**About this exercise:**
All lines in the material below that contain "Some" should be located and copied.

**Extracted information:**
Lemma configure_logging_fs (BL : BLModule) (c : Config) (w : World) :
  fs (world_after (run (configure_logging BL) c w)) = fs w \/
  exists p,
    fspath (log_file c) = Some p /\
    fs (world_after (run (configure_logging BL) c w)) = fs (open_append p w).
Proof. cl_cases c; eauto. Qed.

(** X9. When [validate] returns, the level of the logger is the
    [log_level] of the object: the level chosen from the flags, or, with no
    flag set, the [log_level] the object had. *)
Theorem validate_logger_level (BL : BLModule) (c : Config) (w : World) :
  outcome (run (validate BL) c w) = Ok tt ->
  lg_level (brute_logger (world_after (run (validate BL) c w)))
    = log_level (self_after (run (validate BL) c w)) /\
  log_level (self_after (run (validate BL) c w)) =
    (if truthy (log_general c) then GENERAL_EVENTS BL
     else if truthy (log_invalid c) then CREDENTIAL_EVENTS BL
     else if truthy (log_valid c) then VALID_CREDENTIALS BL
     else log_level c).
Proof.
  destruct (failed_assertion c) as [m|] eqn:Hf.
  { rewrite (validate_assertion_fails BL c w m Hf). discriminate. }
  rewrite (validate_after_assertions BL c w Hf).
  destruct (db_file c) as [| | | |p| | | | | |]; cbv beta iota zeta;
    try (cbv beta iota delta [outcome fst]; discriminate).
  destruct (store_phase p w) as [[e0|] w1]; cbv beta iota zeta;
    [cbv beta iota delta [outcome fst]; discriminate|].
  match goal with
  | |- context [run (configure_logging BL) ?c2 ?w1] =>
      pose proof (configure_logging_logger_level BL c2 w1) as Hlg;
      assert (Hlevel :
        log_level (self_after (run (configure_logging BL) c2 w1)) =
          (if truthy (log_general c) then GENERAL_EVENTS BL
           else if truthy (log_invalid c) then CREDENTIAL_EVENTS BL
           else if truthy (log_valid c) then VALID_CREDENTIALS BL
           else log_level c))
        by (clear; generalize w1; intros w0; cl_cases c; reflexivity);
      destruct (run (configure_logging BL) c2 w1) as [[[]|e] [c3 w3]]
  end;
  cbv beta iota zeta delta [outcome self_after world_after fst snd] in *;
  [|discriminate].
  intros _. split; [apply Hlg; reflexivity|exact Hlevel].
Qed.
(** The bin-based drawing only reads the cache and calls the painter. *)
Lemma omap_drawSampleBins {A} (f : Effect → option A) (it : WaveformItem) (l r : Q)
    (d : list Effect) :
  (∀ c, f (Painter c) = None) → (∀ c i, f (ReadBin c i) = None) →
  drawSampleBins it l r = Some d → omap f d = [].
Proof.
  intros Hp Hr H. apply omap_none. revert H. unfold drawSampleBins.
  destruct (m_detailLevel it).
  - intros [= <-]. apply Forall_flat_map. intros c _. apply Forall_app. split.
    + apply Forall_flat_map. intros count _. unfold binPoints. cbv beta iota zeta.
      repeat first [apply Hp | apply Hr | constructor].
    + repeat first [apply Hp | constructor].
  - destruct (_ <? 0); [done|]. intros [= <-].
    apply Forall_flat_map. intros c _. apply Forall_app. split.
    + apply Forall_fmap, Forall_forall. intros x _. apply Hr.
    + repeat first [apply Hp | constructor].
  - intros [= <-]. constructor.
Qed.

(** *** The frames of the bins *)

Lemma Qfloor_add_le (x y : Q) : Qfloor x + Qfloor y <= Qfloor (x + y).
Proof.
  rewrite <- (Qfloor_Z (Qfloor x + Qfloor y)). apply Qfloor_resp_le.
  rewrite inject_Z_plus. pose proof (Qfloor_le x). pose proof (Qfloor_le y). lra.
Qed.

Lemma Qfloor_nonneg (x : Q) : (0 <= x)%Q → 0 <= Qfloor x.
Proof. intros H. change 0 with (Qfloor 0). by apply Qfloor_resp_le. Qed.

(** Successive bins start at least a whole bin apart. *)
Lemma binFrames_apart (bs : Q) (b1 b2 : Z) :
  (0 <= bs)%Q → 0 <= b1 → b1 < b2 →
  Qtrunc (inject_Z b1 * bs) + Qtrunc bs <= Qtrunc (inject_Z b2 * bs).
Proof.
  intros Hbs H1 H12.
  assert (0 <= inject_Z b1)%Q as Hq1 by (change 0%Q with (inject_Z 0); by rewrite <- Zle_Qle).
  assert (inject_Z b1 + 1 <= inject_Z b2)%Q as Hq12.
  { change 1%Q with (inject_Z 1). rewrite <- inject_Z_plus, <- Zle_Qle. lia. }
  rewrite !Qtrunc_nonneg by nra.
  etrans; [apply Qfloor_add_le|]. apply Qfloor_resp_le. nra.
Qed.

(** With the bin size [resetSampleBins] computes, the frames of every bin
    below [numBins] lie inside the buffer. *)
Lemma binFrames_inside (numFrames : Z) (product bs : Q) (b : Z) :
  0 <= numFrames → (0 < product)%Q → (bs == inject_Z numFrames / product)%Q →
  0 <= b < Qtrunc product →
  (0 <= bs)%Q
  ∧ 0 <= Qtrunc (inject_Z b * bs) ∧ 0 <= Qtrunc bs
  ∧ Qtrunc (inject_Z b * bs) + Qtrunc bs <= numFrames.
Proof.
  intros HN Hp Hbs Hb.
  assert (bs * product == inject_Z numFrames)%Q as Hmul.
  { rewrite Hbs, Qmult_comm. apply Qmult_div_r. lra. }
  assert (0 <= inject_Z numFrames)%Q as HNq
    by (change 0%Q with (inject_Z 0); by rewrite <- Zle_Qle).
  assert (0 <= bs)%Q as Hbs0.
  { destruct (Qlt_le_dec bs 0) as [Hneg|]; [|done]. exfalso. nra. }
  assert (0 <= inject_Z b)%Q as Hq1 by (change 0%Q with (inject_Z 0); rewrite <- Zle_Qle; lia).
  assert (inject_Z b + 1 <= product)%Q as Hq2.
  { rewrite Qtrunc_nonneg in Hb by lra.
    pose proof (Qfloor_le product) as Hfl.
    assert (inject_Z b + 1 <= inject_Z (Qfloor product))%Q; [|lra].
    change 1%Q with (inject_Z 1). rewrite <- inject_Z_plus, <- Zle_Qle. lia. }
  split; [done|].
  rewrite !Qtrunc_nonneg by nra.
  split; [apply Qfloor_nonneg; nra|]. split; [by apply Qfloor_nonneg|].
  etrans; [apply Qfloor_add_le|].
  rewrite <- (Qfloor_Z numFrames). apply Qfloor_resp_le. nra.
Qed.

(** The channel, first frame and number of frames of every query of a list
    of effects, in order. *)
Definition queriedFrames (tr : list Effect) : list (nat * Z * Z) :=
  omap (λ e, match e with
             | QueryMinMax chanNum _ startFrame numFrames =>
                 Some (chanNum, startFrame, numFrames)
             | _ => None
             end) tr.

**Exercise result:**
    fspath (log_file c) = Some p /\
  drawSampleBins it l r = Some d → omap f d = [].
                 Some (chanNum, startFrame, numFrames)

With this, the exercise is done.